▸ **Task brief**
Look below for the line holding "f_dbl_max : F;" and the line holding "f_zero := 0%float;". Transcribe exactly those lines and all lines between them, nothing more.

▸ **Dataset records**

(** * Savor Save: the order and expense ledger core

    A shallow embedding of the order-status, expense-ledger, budget-monitor
    and split-calculator code of the repository, with the properties its
    specification states about them.

    Sources embedded here:
    - [supabase/migrations/20260206000000_add_expense_tracker_features.sql]
      ([get_budget_usage], [cancel_expense], [split_expense_equally]);
    - [supabase/migrations/20260206010000_add_order_tracking_system.sql]
      ([update_order_status], the [orders] and [order_status_history]
      tables);
    - the [useOrderTracking] hook ([cancelOrder], [getOrderTrackingState]);
    - the [useFoodExpenses] hook ([splitExpenseEqually], [addExpense],
      the period totals) and the form handler [handleAddExpense].

    Number model.  SQL [DECIMAL] values are arbitrary-precision decimals.
    In [split_expense_equally] they are numerics with their display scale,
    and a quotient is rounded to the scale PostgreSQL selects for it; in
    [get_budget_usage], on amounts of two decimals, they are rationals
    ([Q]) with exact division.  Timestamps are integers (milliseconds
    since the epoch), and calendar boundaries are taken in UTC.  JavaScript
    numbers are binary64 floats: where rounding decides a property
    ([splitExpenseEqually]) they are modelled with the kernel's binary64
    floats, elsewhere (sums and comparisons of amounts) as rationals.
    JavaScript strings are held as the bytes of their UTF-8 encoding. *)

From Stdlib Require Import ZArith QArith Qround Lqa Lia Bool List.
From Stdlib Require Import Strings.String Strings.Ascii.
From Stdlib Require Import Floats.PrimFloat Floats.SpecFloat Floats.FloatOps.
From Stdlib Require Uint63.
From Stdlib Require Import Qabs Permutation Sorted.
Import ListNotations.

Set Implicit Arguments.

(* ------------------------------------------------------------------ *)
(** * SQL preliminaries *)

Module Sql.

(** Errors a PL/pgSQL function of this repository can raise. *)
Inductive sql_error : Type :=
| division_by_zero
| foreign_key_violation.

(** The outcome of a PL/pgSQL call: a value, or an exception that aborts
    the call and rolls back what it did. *)
Inductive result (A : Type) : Type :=
| Ok (a : A)
| Raise (e : sql_error).

Arguments Ok {A} a.
Arguments Raise {A} e.

Definition bind {A B} (m : result A) (k : A -> result B) : result B :=
  match m with
  | Ok a => k a
  | Raise e => Raise e
  end.

Definition timestamp := Z.
Definition uuid := string.

Local Open Scope Q_scope.

(** [SUM] over a column of non-null decimals, [COALESCE]d to 0. *)
Definition sum (l : list Q) : Q := fold_right Qplus 0 l.

(** [FLOOR(x)] on a decimal. *)
Definition FLOOR (x : Q) : Q := inject_Z (Qfloor x).

(** [ROUND(x, 2)]: PostgreSQL rounds a numeric half away from zero. *)
Definition ROUND2 (x : Q) : Q :=
  if Qle_bool 0 x
  then inject_Z (Qfloor (x * 100 + (1 # 2))) / 100
  else - (inject_Z (Qfloor (- x * 100 + (1 # 2))) / 100).

(** [NULLIF(x, 0)]. *)
Definition NULLIF0 (x : Q) : option Q :=
  if Qeq_bool x 0 then None else Some x.

(** ** Numerics

    A PostgreSQL [numeric]: the number and its display scale, the count of
    digits it carries after the decimal point.  Sums, differences and
    products are exact; a quotient is rounded to a scale chosen from the
    operands ([select_div_scale]), half away from zero. *)
Record numeric : Type := mkNumeric {
  val : Q;
  dscale : Z
}.

(** An [INTEGER] cast to [numeric]. *)
Definition of_integer (n : Z) : numeric := mkNumeric (inject_Z n) 0.
(** * LibColony: the cost kernel, the candidate filter and the assignment solver

    A shallow embedding of [src/colony.h] (namespace [colony]):
    [ComputeCost], [LimitAssignments] and [Optimize], with the properties
    the specification states about them.

    Conventions of the embedding.
    - A C++ [double] is a value of a type [F] carrying the operations the
      header uses ([Scalar]).  Two implementations are given: [binary64],
      the IEEE 754 doubles of the kernel ([PrimFloat]), on which the code
      is run as it is compiled; and [xreal], extended rationals with the
      IEEE special values and exact arithmetic on finite values, on which
      the algebraic statements are proved.
    - [CharacterId] and [TaskId] are [int]s used as array indices; they are
      natural numbers here, so a negative identifier (an out-of-bounds
      access in the header) is not expressible.
    - A [std::vector] or a stack array is a [list], read with [!!!] and
      written with [<[i:=v]>].
    - A loop that the header does not bound by its data ([while (true)],
      the outer [while], the walk along [prev]) takes a fuel; [OutOfFuel]
      is the only way such a loop stops early. *)

From Stdlib Require Import ZArith PrimFloat Floats QArith Qcanon Lia Lqa Permutation.
From stdpp Require Import base tactics option list numbers.

Local Open Scope nat_scope.

(** ** Scalars *)

(** The operations on [double] that the header uses.  [std::max(a, b)] is
    [a < b ? b : a] and [std::min(a, b)] is [b < a ? b : a]; both are
    derived from [f_ltb] below. *)
Class Scalar (F : Type) := {
  f_zero : F;
  f_one : F;
  f_tol : F;       (* the literal 0.0001 of [eq] *)
  f_inf : F;       (* std::numeric_limits<double>::infinity() *)
  f_dbl_min : F;   (* std::numeric_limits<double>::min() *)
  f_dbl_max : F;   (* std::numeric_limits<double>::max() *)
  f_add : F → F → F;
  f_sub : F → F → F;
  f_div : F → F → F;
  f_abs : F → F;
  f_ltb : F → F → bool;
  f_leb : F → F → bool
}.

Section ScalarOps.
Context {F : Type} `{Scalar F}.

Definition f_max (a b : F) : F := if f_ltb a b then b else a.
Definition f_min (a b : F) : F := if f_ltb b a then b else a.

(** [auto eq = [](double a, double b) { return std::abs(a - b) < 0.0001; }] *)
Definition f_eq (a b : F) : bool := f_ltb (f_abs (f_sub a b)) f_tol.

#[global] Instance scalar_inhabited : Inhabited F := populate f_zero.
End ScalarOps.

(** *** IEEE 754 binary64 *)

#[global] Instance binary64 : Scalar float := {|
  f_zero := 0%float;
  f_one := 1%float;
  f_tol := 0x1.a36e2eb1c432dp-14%float;
  f_inf := infinity;
  f_dbl_min := 0x1p-1022%float;
  f_dbl_max := 0x1.fffffffffffffp+1023%float;
  f_add := PrimFloat.add;
  f_sub := PrimFloat.sub;
  f_div := PrimFloat.div;
  f_abs := PrimFloat.abs;
  f_ltb := PrimFloat.ltb;
  f_leb := PrimFloat.leb
|}.

(** *** Exact arithmetic with the IEEE special values *)

(** A finite rational, an infinity or a NaN.  Finite values are added,
    subtracted and divided exactly; the special values follow IEEE 754.
    There is no signed zero: a positive value divided by zero is [+∞]. *)
Inductive xreal : Type :=
  | XFin (q : Qc)
  | XPInf
  | XNInf
  | XNaN.

Definition Qc_ltb (a b : Qc) : bool := bool_decide (a < b)%Qc.
Definition Qc_leb (a b : Qc) : bool := bool_decide (a ≤ b)%Qc.

Definition xopp (a : xreal) : xreal :=
  match a with
  | XFin q => XFin (- q)%Qc
  | XPInf => XNInf
  | XNInf => XPInf
  | XNaN => XNaN
  end.

Definition xadd (a b : xreal) : xreal :=
  match a, b with
  | XNaN, _ | _, XNaN => XNaN
  | XFin p, XFin q => XFin (p + q)%Qc
  | XPInf, XNInf | XNInf, XPInf => XNaN
  | XPInf, _ | _, XPInf => XPInf
  | XNInf, _ | _, XNInf => XNInf
  end.

Definition xsub (a b : xreal) : xreal := xadd a (xopp b).

Definition xdiv (a b : xreal) : xreal :=
  match a, b with
  | XNaN, _ | _, XNaN => XNaN
  | XFin p, XFin q =>
      if bool_decide (q = 0%Qc) then
        if Qc_ltb 0 p then XPInf else if Qc_ltb p 0 then XNInf else XNaN
      else XFin (p / q)%Qc
  | XFin _, _ => XFin 0%Qc
  | XPInf, XFin q => if Qc_ltb q 0 then XNInf else XPInf
  | XNInf, XFin q => if Qc_ltb q 0 then XPInf else XNInf
  | _, _ => XNaN
  end.

Definition xabs (a : xreal) : xreal :=
  match a with
  | XFin q => XFin (if Qc_ltb q 0 then - q else q)%Qc
  | XPInf | XNInf => XPInf
  | XNaN => XNaN
  end.

Definition xltb (a b : xreal) : bool :=
  match a, b with
  | XNaN, _ | _, XNaN => false
  | XFin p, XFin q => Qc_ltb p q
  | _, XNInf | XPInf, _ => false
  | XNInf, _ | _, XPInf => true
  end.

Definition xleb (a b : xreal) : bool :=
  match a, b with
  | XNaN, _ | _, XNaN => false
  | XFin p, XFin q => Qc_leb p q
  | XNInf, _ | _, XPInf => true
  | _, _ => false
  end.

#[global] Instance exact : Scalar xreal := {|
  f_zero := XFin 0%Qc;
  f_one := XFin 1%Qc;
  f_tol := XFin (Q2Qc (1 # 10000));
  f_inf := XPInf;
  f_dbl_min := XFin (Q2Qc (1 # 2 ^ 1022));
  f_dbl_max := XFin (Q2Qc (inject_Z (2 ^ 1024 - 2 ^ 971)));
  f_add := xadd;
  f_sub := xsub;
  f_div := xdiv;
  f_abs := xabs;
  f_ltb := xltb;
  f_leb := xleb
|}.

(** ** CostKernel *)

Section CostKernel.
Context {F : Type} `{Scalar F}.

(** [inline double ComputeCost(double travel_time = 0, double work_time = 0,
     double retry_risk = 0, double priority = 1)] *)
Definition ComputeCost (travel_time work_time retry_risk priority : F) : F :=
  if f_leb f_one retry_risk || f_leb priority f_zero then f_inf
  else
    let cost := f_add travel_time work_time in
    let cost := f_div cost (f_sub f_one retry_risk) in
    let cost := f_div cost priority in
    cost.
End CostKernel.

(** ** Candidate pairings *)

(** [struct Assignment { CharacterId character; TaskId task; double cost; }] *)
Record Assignment (F : Type) : Type := mkAssignment {
  character : nat;
  task : nat;
  cost : F
}.
Arguments mkAssignment {F} _ _ _.
Arguments character {F} _.
Arguments task {F} _.
Arguments cost {F} _.

#[global] Instance assignment_inhabited {F} `{Scalar F} : Inhabited (Assignment F) :=
  populate (mkAssignment 0 0 f_zero).

(** ** Vectors *)

Section Vector.
Context {A : Type} `{Inhabited A}.

(** [std::swap(v[i], v[j])] *)
Definition swap (v : list A) (i j : nat) : list A :=
  <[j := v !!! i]> (<[i := v !!! j]> v).

(** [v.pop_back()] *)
Definition pop_back (v : list A) : list A := take (length v - 1) v.

(** [std::swap(v[i], v.back()); v.pop_back();] *)
Definition swap_remove (v : list A) (i : nat) : list A :=
  pop_back (swap v i (length v - 1)).

(** The erasing loop that closes [Optimize]:
    [for (int i = 0; i < v.size(); ++i)
       if (!keep(v[i])) { std::swap(v[i], v.back()); v.pop_back(); --i; }].
    Every turn either moves [i] forward or shortens [v], so [length v]
    turns end it. *)
Fixpoint erase_loop (fuel : nat) (keep : A → bool) (v : list A) (i : nat) : list A :=
  match fuel with
  | 0 => v
  | S fuel =>
      if bool_decide (i < length v) then
        if keep (v !!! i) then erase_loop fuel keep v (i + 1)
        else erase_loop fuel keep (swap_remove v i) i
      else v
  end.

Definition erase_unless (keep : A → bool) (v : list A) : list A :=
  erase_loop (length v) keep v 0.
End Vector.

(** ** CandidateFilter *)

Section CandidateFilter.
Context {F : Type} `{Scalar F}.

(** [std::sort] with the comparator [a.cost < b.cost].  The standard
    leaves the order of pairings of equal cost open.  On a short vector
    (libstdc++: up to 16 elements) the library runs its insertion sort,
    which is modelled here: each element in turn goes to the front when it
    is cheaper than the first, and otherwise moves from the end of the
    sorted part towards the front past the pairings it is cheaper than
    ([__unguarded_linear_insert]); pairings of equal cost stay in the
    order of the input.  On a longer vector the library partitions first
    and may order pairings of equal cost otherwise; no statement below
    depends on the order among pairings of equal cost. *)
Fixpoint linear_insert (a : Assignment F) (sorted_rev : list (Assignment F))
    : list (Assignment F) :=
  match sorted_rev with
  | [] => [a]
  | b :: rest =>
      if f_ltb (cost a) (cost b) then b :: linear_insert a rest else a :: sorted_rev
  end.

Definition insert_by_cost (sorted : list (Assignment F)) (a : Assignment F)
    : list (Assignment F) :=
  match sorted with
  | [] => [a]
  | first :: _ =>
      if f_ltb (cost a) (cost first) then a :: sorted
      else reverse (linear_insert a (reverse sorted))
  end.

▸ **Your response**
  f_dbl_max : F;   (* std::numeric_limits<double>::max() *)
  f_add : F → F → F;
  f_sub : F → F → F;
  f_div : F → F → F;
  f_abs : F → F;
  f_ltb : F → F → bool;
  f_leb : F → F → bool
}.

Section ScalarOps.
Context {F : Type} `{Scalar F}.

Definition f_max (a b : F) : F := if f_ltb a b then b else a.
Definition f_min (a b : F) : F := if f_ltb b a then b else a.

(** [auto eq = [](double a, double b) { return std::abs(a - b) < 0.0001; }] *)
Definition f_eq (a b : F) : bool := f_ltb (f_abs (f_sub a b)) f_tol.

#[global] Instance scalar_inhabited : Inhabited F := populate f_zero.
End ScalarOps.

(** *** IEEE 754 binary64 *)

#[global] Instance binary64 : Scalar float := {|
  f_zero := 0%float;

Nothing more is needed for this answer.